Como o PontoBarato te protege
Registro em tempo real com GPS e selfie, relatórios PDF assinados digitalmente, exportação em formato AFD/AEJ pra fiscalização. Em caso de processo, você tem prova robusta da jornada efetivamente cumprida.
Exemplo prático em fábrica de móveis de Contagem
Imagine um montador de móveis em uma unidade no Centro de Contagem com salário base de R$ 2.200,00. Se ele trabalha 1 hora extra por dia para bater a meta de produção, sua hora normal de R$ 10,00 passa a valer R$ 15,00 com o adicional de 50%. Em um mês com 22 dias úteis, seriam R$ 330,00 mensais devidos.

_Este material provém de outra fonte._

Definition wf_metrics (s : metric_store) : Prop :=
  length (metrics s) = 256%nat /\ 0 <= count s <= VWASM_MAX_METRICS /\
  Forall wf_metric (metrics s).

Definition abs_metric (m : metric) : bytes * Z * Z :=
  (take (Z.to_nat (mt_name_len m)) (mt_name m), mt_type m, mt_value m).

Definition abs (s : metric_store) : registry :=
  abs_metric <$> take (Z.to_nat (count s)) (metrics s).

Definition sim (s : metric_store) (r : registry) : Prop := wf_metrics s /\ r = abs s.

Lemma metric_at_done s i m :
  0 <= i -> metrics s !! Z.to_nat i = Some m -> metric_at s i = Done m.
Proof. intros Hi Hm. unfold metric_at. by rewrite (proj2 (Z.ltb_ge i 0)), Hm by lia. Qed.

Lemma slot_exists s i :
  wf_metrics s -> 0 <= i < 256 ->
  exists m, metrics s !! Z.to_nat i = Some m /\ wf_metric m.
Proof.
  intros (Hl & _ & Hf) Hi.
  destruct (lookup_lt_is_Some_2 (metrics s) (Z.to_nat i)) as [m Hm]; [lia|].
  exists m. split; [done|]. exact (Forall_lookup_1 _ _ _ _ Hf Hm).
Qed.

Lemma len_abs s : wf_metrics s -> len (abs s) = count s.
Proof.
  intros (Hl & Hc & _). unfold abs, len, VWASM_MAX_METRICS in *.
  rewrite length_fmap, length_take. lia.
Qed.

Lemma abs_lookup s i m :
  0 <= i < count s -> metrics s !! Z.to_nat i = Some m ->
  abs s !! Z.to_nat i = Some (abs_metric m).
Proof.
  intros Hi Hm. unfold abs. rewrite list_lookup_fmap, lookup_take_lt by lia. by rewrite Hm.
Qed.

(** The comparison of the loop is equality of names. *)
Lemma scan_test m name :
  wf_metric m ->
  (mt_name_len m =? len name) && memcmp_eq (mt_name m) name (mt_name_len m) =
  bytes_eqb (abs_metric m).1.1 name.
Proof.
  intros (Hn & Hl & _). unfold memcmp_eq, abs_metric, bytes_eqb, VWASM_METRIC_MAX_NAME in *. simpl.
  destruct (mt_name_len m =? len name) eqn:E; btest; simpl.
  - rewrite E. by rewrite (take_ge name) by (unfold len; lia).
  - symmetry. apply bool_decide_eq_false. intros <-. destruct E.
    rewrite len_take; [done|lia].
Qed.

Lemma scan_spec n s i name :
  wf_metrics s -> 0 <= i -> i + Z.of_nat n <= 256 ->
  metric_scan n s i name (len name) =
  Done (Z.add i <$> index_of (abs_metric <$> take n (drop (Z.to_nat i) (metrics s))) name).
Proof.
  intros Hwf. revert i. induction n as [|n IH]; intros i Hi Hn; [done|].
  destruct (slot_exists s i Hwf) as (m & Hm & Hw); [lia|]. cbn [metric_scan].
  rewrite (metric_at_done _ _ _ Hi Hm). cbn [obind]. rewrite scan_test by done.
  rewrite (drop_S _ _ _ Hm). cbn [take fmap list_fmap index_of].
  destruct (abs_metric m) as [[nm t] v] eqn:E. simpl. destruct (bytes_eqb nm name); [done|].
  rewrite IH by lia. replace (Z.to_nat (i + 1)) with (S (Z.to_nat i)) by lia.
  f_equal. destruct (index_of _ _); simpl; [f_equal; lia|done].
Qed.

Lemma scan_all s name :
  wf_metrics s ->
  metric_scan (Z.to_nat (count s)) s 0 name (len name) = Done (index_of (abs s) name).
Proof.
  intros Hwf. pose proof Hwf as (_ & Hc & _). unfold VWASM_MAX_METRICS in *.
  rewrite scan_spec by (done || lia). unfold abs. rewrite drop_0. f_equal.
  by destruct (index_of _ _).
Qed.

(** Storing into a slot keeps the invariant. *)
Lemma wf_insert s i m c :
  wf_metrics s -> wf_metric m -> 0 <= c <= VWASM_MAX_METRICS ->
  wf_metrics (MetricStore (<[i := m]> (metrics s)) c).
Proof.
  intros (Hl & Hc & Hf) Hm Hc'. split_and!; simpl; [by rewrite length_insert|lia|lia|].
  by apply Forall_insert.
Qed.

Lemma define_sim s r t name :
  sim s r -> len name < VWASM_METRIC_MAX_NAME ->
  exists s', impl_step s (Define t name) = Done (s', (spec_step r (Define t name)).2) /\
             sim s' (spec_step r (Define t name)).1.
Proof.
  intros [Hwf ->] Hn. unfold impl_step, spec_step, metric_define.
  rewrite scan_all by done. cbn [obind].
  destruct (index_of (abs s) name) as [id|]; [by exists s|].
  rewrite (len_abs s Hwf). destruct (VWASM_MAX_METRICS <=? count s) eqn:E; btest; [by exists s|].
  pose proof Hwf as (Hl & Hc & _). unfold VWASM_MAX_METRICS in *.
  destruct (slot_exists s (count s) Hwf) as (m & Hm & Hw); [lia|].
  rewrite (metric_at_done _ _ _ (proj1 Hc) Hm). cbn [obind].
  pose proof Hw as (Hnm & _). unfold VWASM_METRIC_MAX_NAME in *.
  rewrite wr_done by lia. cbn [obind]. eexists. split; [done|].
  replace (u32 (count s + 1)) with (count s + 1) by zlia.
  pose proof (len_nonneg name). split; simpl.
  - apply wf_insert; [done| |unfold VWASM_MAX_METRICS; lia].
    unfold wf_metric, VWASM_METRIC_MAX_NAME, is_u64. simpl. rewrite len_upd by lia. lia.
  - unfold abs. cbn [metrics count].
    replace (Z.to_nat (count s + 1)) with (S (Z.to_nat (count s))) by lia.
    erewrite take_S_r by (apply list_lookup_insert_eq; lia).
    rewrite fmap_app, take_insert_ge by lia. f_equal.
    unfold abs_metric. cbn [list_fmap fmap mt_name mt_name_len mt_type mt_value].
    unfold upd. simpl. by rewrite take_app_length' by (unfold len; lia).
Qed.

Sem o controle de ponto eletrônico exigido pela Portaria 671, em uma ação trabalhista de dois anos, a fábrica pode ser condenada a pagar R$ 7.920,00 apenas de horas extras principais, sem contar reflexos em FGTS, férias e 13º salário, além de multas administrativas que podem ultrapassar R$ 4.000,00 por funcionário irregular.
Por que fábricas de móveis em Contagem escolhem o PontoBarato
Sem comprar equipamento, sem instalar app. Cada funcionário usa o próprio celular. Funciona em Eldorado, Centro, Riacho e em toda a região metropolitana de Contagem.